In recent discussions on exchange rate management, a case is made out for an appreciation of the rupee. Appreciating a currency does make sense when a country has a large and chronic current account surplus. But in a country with a large and chronic CAD, appreciation of the currency can be dangerous. An appreciation widens the CAD while depreciation narrows the CAD. Given that the CAD is over 4 per cent of GDP, appreciation of the rupee is quite clearly not in our interest. Indian exporters suffered during the global slowdown of 2008-09 and an appreciation of the rupee will be a double whammy. Given that the Indian inflation rate is far above those in the major industrial countries, there is, simply, no case for an appreciation of the rupee.
Reforms and Higher Growth Rates
The financial sector plays a vital role in facilitating the achievement of a higher rate of growth but miscued policies in the financial sector can militate against this objective. While financial sector issues have been debated at great length, the focus here is on a few select policy issues.
Control of inflation is the primary task of the RBI. If there is unbridled increase in inflation, it will militate against the cherished objective of attaining a higher growth rate. In the long-run there just cannot be a tradeoff between inflation and growth and even in the short-run there is possibly no trade-off.

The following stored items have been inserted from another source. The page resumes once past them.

(* ===== verification/Isr.v ===== *)
(** * Interrupts and panic: src/core/isr.c, src/kernel/panic.c

    Programming of the two interrupt controllers, the gates, the table of
    registered handlers and the two C entry points the stubs of
    asm/interrupt.asm call.  A registered handler is called through
    [call_isr], the meaning of a function pointer, which Kernel.v defines from
    the handlers of the other components.

    The 8259A controllers are modelled from the writes in the trace ([pic]),
    and the stack an interrupt leaves from the pushes of the processor and of
    the stub ([interrupt_frame]). *)

From stdpp Require Import base numbers list gmap strings.
From S2P Require Import Prelude Machine Libk Screen Printf Idt.

Definition PIC1 : Z := 0x20.
Definition PIC2 : Z := 0xA0.
Definition PIC1_DATA : Z := PIC1 + 1.
Definition PIC2_DATA : Z := PIC2 + 1.
Definition PIC_EOI : Z := 0x20.
Definition IRQ_BASE : Z := 0x20.
Definition EXCEPTION_BP : Z := 3.
Definition IRQ0 : Z := 32.
Definition IRQ1 : Z := 33.
Definition IRQ2 : Z := 34.
Definition IRQ3 : Z := 35.
Definition IRQ4 : Z := 36.
Definition NB_REGISTERS_PUSHED_BEFORE_CALL : Z := 15.

Definition exception_messages : list (list Z) :=
  str <$>
  ["Division By Zero"; "Debug"; "Non Maskable Interrupt"; "Breakpoint";
   "Into Detected Overflow"; "Out of Bounds"; "Invalid Opcode"; "No Coprocessor";
   "Double Fault"; "Coprocessor Segment Overrun"; "Bad TSS"; "Segment Not Present";
   "Stack Fault"; "General Protection Fault"; "Page Fault"; "Unknown Interrupt";
   "Coprocessor Fault"; "Alignment Check"; "Machine Check"; "Reserved";
   "Reserved"; "Reserved"; "Reserved"; "Reserved";
   "Reserved"; "Reserved"; "Reserved"; "Reserved";
   "Reserved"; "Reserved"; "Reserved"; "Reserved"]%string.

(** ** sti and cli *)

Definition irq_init : M unit := log Sti ;; modify (set_iflag true).
Definition irq_disable : M unit := log Cli ;; modify (set_iflag false).

(** ** The table of handlers *)

Definition register_interrupt_handler (id : Z) (handler : isr_t) : M unit :=
  if u64 id <? 256 then modify (set_handlers (<[Z.to_nat (u64 id) := handler]>))
  else throw OutOfBounds.

(** [interrupt_handlers[id]] *)
Definition get_handler (id : Z) : M isr_t :=
  hs ← gets interrupt_handlers;
  match hs !! Z.to_nat id with Some h => mret h | None => throw OutOfBounds end.

(** ** The saved context *)

(** The address of the [stack_t] the processor pushed. *)
Definition get_stack (id stack_addr : Z) : Z :=
  let stack_addr :=
    if (id =? 8) || (id =? 10) || (id =? 11) || (id =? 12) || (id =? 13) || (id =? 14) || (id =? 17)
    then u64 (stack_addr + 8) else stack_addr in
  u64 (stack_addr + NB_REGISTERS_PUSHED_BEFORE_CALL * 8).

(** The five fields of [stack_t], in the order the messages print them. *)
Definition load_stack (stack : Z) : M (list vararg) :=
  instruction_pointer ← load64 stack;
  code_segment ← load64 (stack + 8);
  cpu_flags ← load64 (stack + 16);
  stack_pointer ← load64 (stack + 24);
  stack_segment ← load64 (stack + 32);
  mret [VWord instruction_pointer; VWord code_segment; VWord cpu_flags;
        VWord stack_pointer; VWord stack_segment].

(** ** Entry points *)

Class Handlers := call_isr : isr_t -> Z -> M unit.

Definition nl : list Z := [10].

Section Isr.
Context {E : Env} {B : Build}.

(** [while (1) ;] *)
Definition halt : M unit := fun s => Halted s.

Definition kernel_panic (format : list Z) (arg : list vararg) : M unit :=
  vprintfk DEVICE_SCREEN format arg ;;
  printfk (nl ++ str "System halted!" ++ nl) [] ;;
  irq_disable ;;
  halt.

(** [PANIC(format, args)] with the [__FILE__], [__LINE__] and [__func__] of its
    place. *)
Definition PANIC (file : list Z) (line : Z) (func format : list Z) (arg : list vararg) : M unit :=
  kernel_panic (nl ++ str "PANIC in %s:%d:%s(): " ++ format ++ nl ++ str "%s")
    ([VStr file; VWord line; VStr func] ++ arg ++ [VStr []]).

Definition breakpoint_format : list Z :=
  str "Exception: BREAKPOINT" ++ nl
  ++ str "  instruction_pointer = 0x%X" ++ nl
  ++ str "  code_segment        = 0x%X" ++ nl
  ++ str "  cpu_flags           = 0x%X" ++ nl
  ++ str "  stack_pointer       = 0x%X" ++ nl
  ++ str "  stack_segment       = 0x%X" ++ nl.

Interest rates on savings instruments are very low and completely out of kilter and if this situation continues there will be a move away from financial savings. The view that savers have nowhere to go and that they will accept lower and lower rates of interest is a dangerous approach. It is almost as if the authorities consider low interest rates as being ‘patriotic’. There can be a serious drop in financial savings which will adversely affect the growth prospects of the economy.

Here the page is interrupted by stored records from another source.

(* ===== verification/Timer.v ===== *)
(** * The timer: src/core/timer.c

    The interval timer is modelled from the writes in the trace ([pit]):
    channel 0, loaded low byte first. *)

From stdpp Require Import base numbers list gmap.
From S2P Require Import Prelude Machine Idt Isr.

(** [tick++]; [UNUSED] reads nothing. *)
Definition timer_callback (stack : Z) : M unit :=
  t ← gets tick;
  modify (set_tick (u32 (t + 1))).

Definition timer_tick : M Z := gets tick.

Definition timer_init (freq : Z) : M unit :=
  register_interrupt_handler IRQ0 isr_timer_callback ;;
  if freq =? 0 then throw DivideByZero else
  let divisor := Z.quot 1193180 freq in
  port_byte_out 0x43 0x36 ;;
  port_byte_out 0x40 (Z.land divisor 0xff) ;;
  port_byte_out 0x40 (Z.shiftr divisor 8).

(** ** The interval timer *)

(** Channel 0 of an 8253: the control word, the low byte once it is written,
    and the reload value. *)
Record pit_t := Pit {
  pit_control : Z;
  pit_low : option Z;
  pit_reload : Z
}.

Definition pit_step (e : event) (p : pit_t) : pit_t :=
  match e with
  | Out8 q d =>
      if q =? 0x43 then Pit d None (pit_reload p)
      else if q =? 0x40 then
        match pit_low p with
        | None => Pit (pit_control p) (Some d) (pit_reload p)
        | Some lo => Pit (pit_control p) None (256 * d + lo)
        end
      else p
  | _ => p
  end.

Definition pit_after (p : pit_t) (evs : list event) : pit_t := foldr pit_step p evs.

(** The input clock is 1193180 Hz; a reload of 0 counts 65536. *)
Definition pit_period (p : pit_t) : Z := if pit_reload p =? 0 then 65536 else pit_reload p.

(** ** Lemmas *)

Definition timer_events (freq : Z) : list event :=
  [Out8 0x40 (u8 (Z.shiftr (1193180 / freq) 8)); Out8 0x40 (u8 (Z.land (1193180 / freq) 0xff));
   Out8 0x43 0x36].

Lemma timer_init_run freq s :
  0 < freq ->
  timer_init freq s = Ret tt (set_trace (app (timer_events freq))
    (set_handlers (<[32%nat := isr_timer_callback]>) s)).
Proof.
  intros Hf. unfold timer_init. erewrite bind_ret; [|reflexivity].
  rewrite (proj2 (Z.eqb_neq freq 0)) by lia. cbn zeta. rewrite Z.quot_div_nonneg by lia.
  steps. reflexivity.
Qed.

Lemma timer_events_pit freq p :
  0 < freq -> pit_after p (timer_events freq) = Pit 0x36 None (u16 (1193180 / freq)).
Proof.
  intros Hf. unfold pit_after, timer_events. cbn [foldr pit_step Z.eqb Pos.eqb pit_low pit_control].
  f_equal. rewrite (land_low _ 255 8), Z.shiftr_div_pow2 by (done || lia). word_lia.
Qed.

Lemma timer_callback_run stack s :
  timer_callback stack s = Ret tt (set_tick (u32 (tick s + 1)) s).
Proof. done. Qed.

(** ** Properties *)

(** C39: [timer_init] programs channel 0 as a square wave with the reload value
    [1193180 / freq] and connects the tick handler to IRQ 0.  For every
    frequency from 19 Hz to 1193180 Hz, the 50 Hz of the kernel included, the
    period fits the 16-bit counter, and the timer then runs at [freq] or
    faster, by less than one step of the counter. *)
Theorem timer_init_programs freq s p :
  19 <= freq <= 1193180 ->
  exists s' evs, timer_init freq s = Ret tt s' /\ trace s' = evs ++ trace s
    /\ interrupt_handlers s' = <[32%nat := isr_timer_callback]> (interrupt_handlers s)
    /\ pit_control (pit_after p evs) = 0x36
    /\ pit_period (pit_after p evs) * freq <= 1193180 < (pit_period (pit_after p evs) + 1) * freq.
Proof.
  intros Hf. eexists _, (timer_events freq). split; [apply timer_init_run; lia|].
  rewrite timer_events_pit by lia. repeat split; unfold pit_period; cbn [pit_reload].
  all: rewrite u16_small by (Z.div_mod_to_equations; nia).
  all: rewrite (proj2 (Z.eqb_neq _ 0)) by (Z.div_mod_to_equations; nia).
  all: Z.div_mod_to_equations; nia.
Qed.

Lemma timer_init_programs_witness :
  exists s' evs, timer_init 50 (blank_state ∅) = Ret tt s' /\ trace s' = evs ++ []
    /\ pit_period (pit_after (Pit 0 None 0) evs) * 50 <= 1193180.
Proof.
  destruct (timer_init_programs 50 (blank_state ∅) (Pit 0 None 0)) as (s' & evs & Hrun & Htr & _ & _ & Hp & _).
  - lia.
  - exists s', evs. split; [exact Hrun|]. split; [exact Htr|exact Hp].
Defined.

Monetary policy is preoccupied with meeting the very large borrowing programme of the government, which has increased manifold in recent years. To ensure that the large borrowing programme is met at artificially low rates of interest and yet enable the commercial sector to borrow at relatively low interest rates, liquidity has been consciously kept very slack. As inflation rises, the brakes will need to be slammed which will dislocate the growth process. Let there be no mistake about it: if the current rate of inflation continues for any extended period of time it will surely destroy the growth momentum of the economy.
When the fiscal deficit has to be pruned, expenditures undertaken for social sector development are the first casualty. These expenditures should be non-negotiable and adjustments are best undertaken in other sectors.
It is desirable to endeavour to attain a sustained growth rate of 10 per cent but this will need hard macroeconomic policy choices. It will be necessary to step up the domestic savings rate and the CAD will need to be contained to a level which can be easily financed even at the ebb of foreign capital inflows. A higher savings rate will not be consistent with an artificial consumer boom fostered by cheap credit. The higher growth rate should be attained while keeping the inflation rate low. This in turn will require prudent external sector management, including an appropriate exchange rate, strong monetary policy action and early fiscal consolidation. To make the higher growth rate worthwhile an essential ingredient will be job creation, which will entail appropriate pricing of the natural factor endowments. Sound macroeconomic policies will entail some element of pain but this will need to be borne to attain a higher sustained growth rate.